Records supplied below:

(** The [for { select { ... } }] loop of [start].  [sched] lists the case
    each [select] takes, as the Go runtime decides it; when it is used up
    the goroutine stays blocked in [select]. *)
Fixpoint waitRunning (n : NodeShell) (sched : list SelectCase) (w : World)
  : Returns (option Error) * World :=
  match sched with
  | [] => (Blocked, w)
  | TickCase :: sched =>
      match getPod (config.PodNamespace (config n)) (podName n) (emit [ERecv TickCase] w) with
      | (inr err, w) =>
          if negb (IsNotFound err) then (Returned (Some (GetPodError err)), w)
          else waitRunning n sched w
      | (inl pod, w) =>
          if String.eqb (Phase (Status pod)) PodRunning then (Returned None, w)
          else waitRunning n sched w
      end
  | TimeoutCase :: _ =>
      (Returned (Some StartupTimeout), emit [ERecv TimeoutCase] w)
  end.

(** The tail of [start], from the comment "Wait for the pod to start up". *)
Definition waitStartup (n : NodeShell) (sched : list SelectCase) (w : World)
  : Returns (option Error) * World :=
  waitRunning n sched
    (emit [ENewTicker checkPodStatusInterval; ENewTimer checkPodStatusTimeout] w).

Definition start (n : NodeShell) (sched : list SelectCase) (w : World)
  : Returns (option Error) * World :=
  match getNode (node n) w with
  | (Some err, w) =>
      if IsNotFound err then (Returned (Some (NodeNotFound (node n))), w)
      else (Returned (Some (GetNodeError (node n) err)), w)
  | (None, w) =>
  match getNamespace (config.PodNamespace (config n)) w with
  | (Some err, w) =>
      if IsNotFound err
      then (Returned (Some (NamespaceNotFound (config.PodNamespace (config n)))), w)
      else (Returned (Some (GetNamespaceError (config.PodNamespace (config n)) err)), w)
  | (None, w) =>
  match getPod (config.PodNamespace (config n)) (podName n) w with
  | (inl pod, w) =>
      if String.eqb (Phase (Status pod)) PodRunning then (Returned None, w)
      else waitStartup n sched w
  | (inr err, w) =>
      if negb (IsNotFound err) then (Returned (Some (GetPodError err)), w)
      else
        match createPod (config.PodNamespace (config n)) (buildPod n) w with
        | (inr err, w) => (Returned (Some (CreatePodError err)), w)
        | (inl _, w) => waitStartup n sched w
        end
  end end end.

(** The placeholder of the pod name template. *)
Definition placeholder : string := "{node}".

(** The struct literal of [New]. *)
Definition newShell (node : string) (config : config.Config) : NodeShell :=
  {| node := node;
     podName := gostrings.ReplaceAll (config.PodName config) placeholder node;
     config := config |}.

Definition New (node : string) (config : config.Config)
           (sched : list SelectCase) (w : World)
  : Returns (NodeShell + Error) * World :=
  let ns := newShell node config in
  match start ns sched w with
  | (Returned (Some err), w) => (Returned (inr err), w)
  | (Returned None, w) => (Returned (inl ns), w)
  | (Blocked, w) => (Blocked, w)
  end.

Definition Close (n : NodeShell) (w : World) : option Error * World :=
  match deletePod (config.PodNamespace (config n)) (podName n) w with
  | (Some err, w) =>
      if IsNotFound err then (None, w)
      else (Some (DeletePodError err), w)
  | (None, w) => (None, w)
  end.

(** The text of an error, as [%v] prints it.  The wording of an API
    error is the server's; nothing below depends on it. *)
Definition causeString (err : StatusError) : string :=
  match err with
  | NotFound => "not found"
  | AlreadyExists => "already exists"
  | OtherError msg => msg
  end.

Definition errorString (err : Error) : string :=
  match err with
  | NodeNotFound node => "node " ++ node ++ " not found in cluster"
  | GetNodeError node cause => "get node " ++ node ++ " error: " ++ causeString cause
  | NamespaceNotFound ns =>
      "namespace " ++ ns ++ " not found in cluster, please create it first"
  | GetNamespaceError ns cause => "get namespace " ++ ns ++ " error: " ++ causeString cause
  | GetPodError cause => "get node-shell pod error: " ++ causeString cause
  | CreatePodError cause => "create node-shell pod error: " ++ causeString cause
  | StartupTimeout => "timeout to wait node-shell pod to running"
  | DeletePodError cause => "delete node-shell pod error: " ++ causeString cause
  end.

End of Records supplied.

▶ **Directions**: Among the records above, only the lines between the line holding "then (Returned (Some (NamespaceNotFound" and the line holding "match createPod (config.PodNamespace", inclusive, are to be output, exactly as written.

▶ **Solution to this exercise**:
      then (Returned (Some (NamespaceNotFound (config.PodNamespace (config n)))), w)
      else (Returned (Some (GetNamespaceError (config.PodNamespace (config n)) err)), w)
  | (None, w) =>
  match getPod (config.PodNamespace (config n)) (podName n) w with
  | (inl pod, w) =>
      if String.eqb (Phase (Status pod)) PodRunning then (Returned None, w)
      else waitStartup n sched w
  | (inr err, w) =>
      if negb (IsNotFound err) then (Returned (Some (GetPodError err)), w)
      else
        match createPod (config.PodNamespace (config n)) (buildPod n) w with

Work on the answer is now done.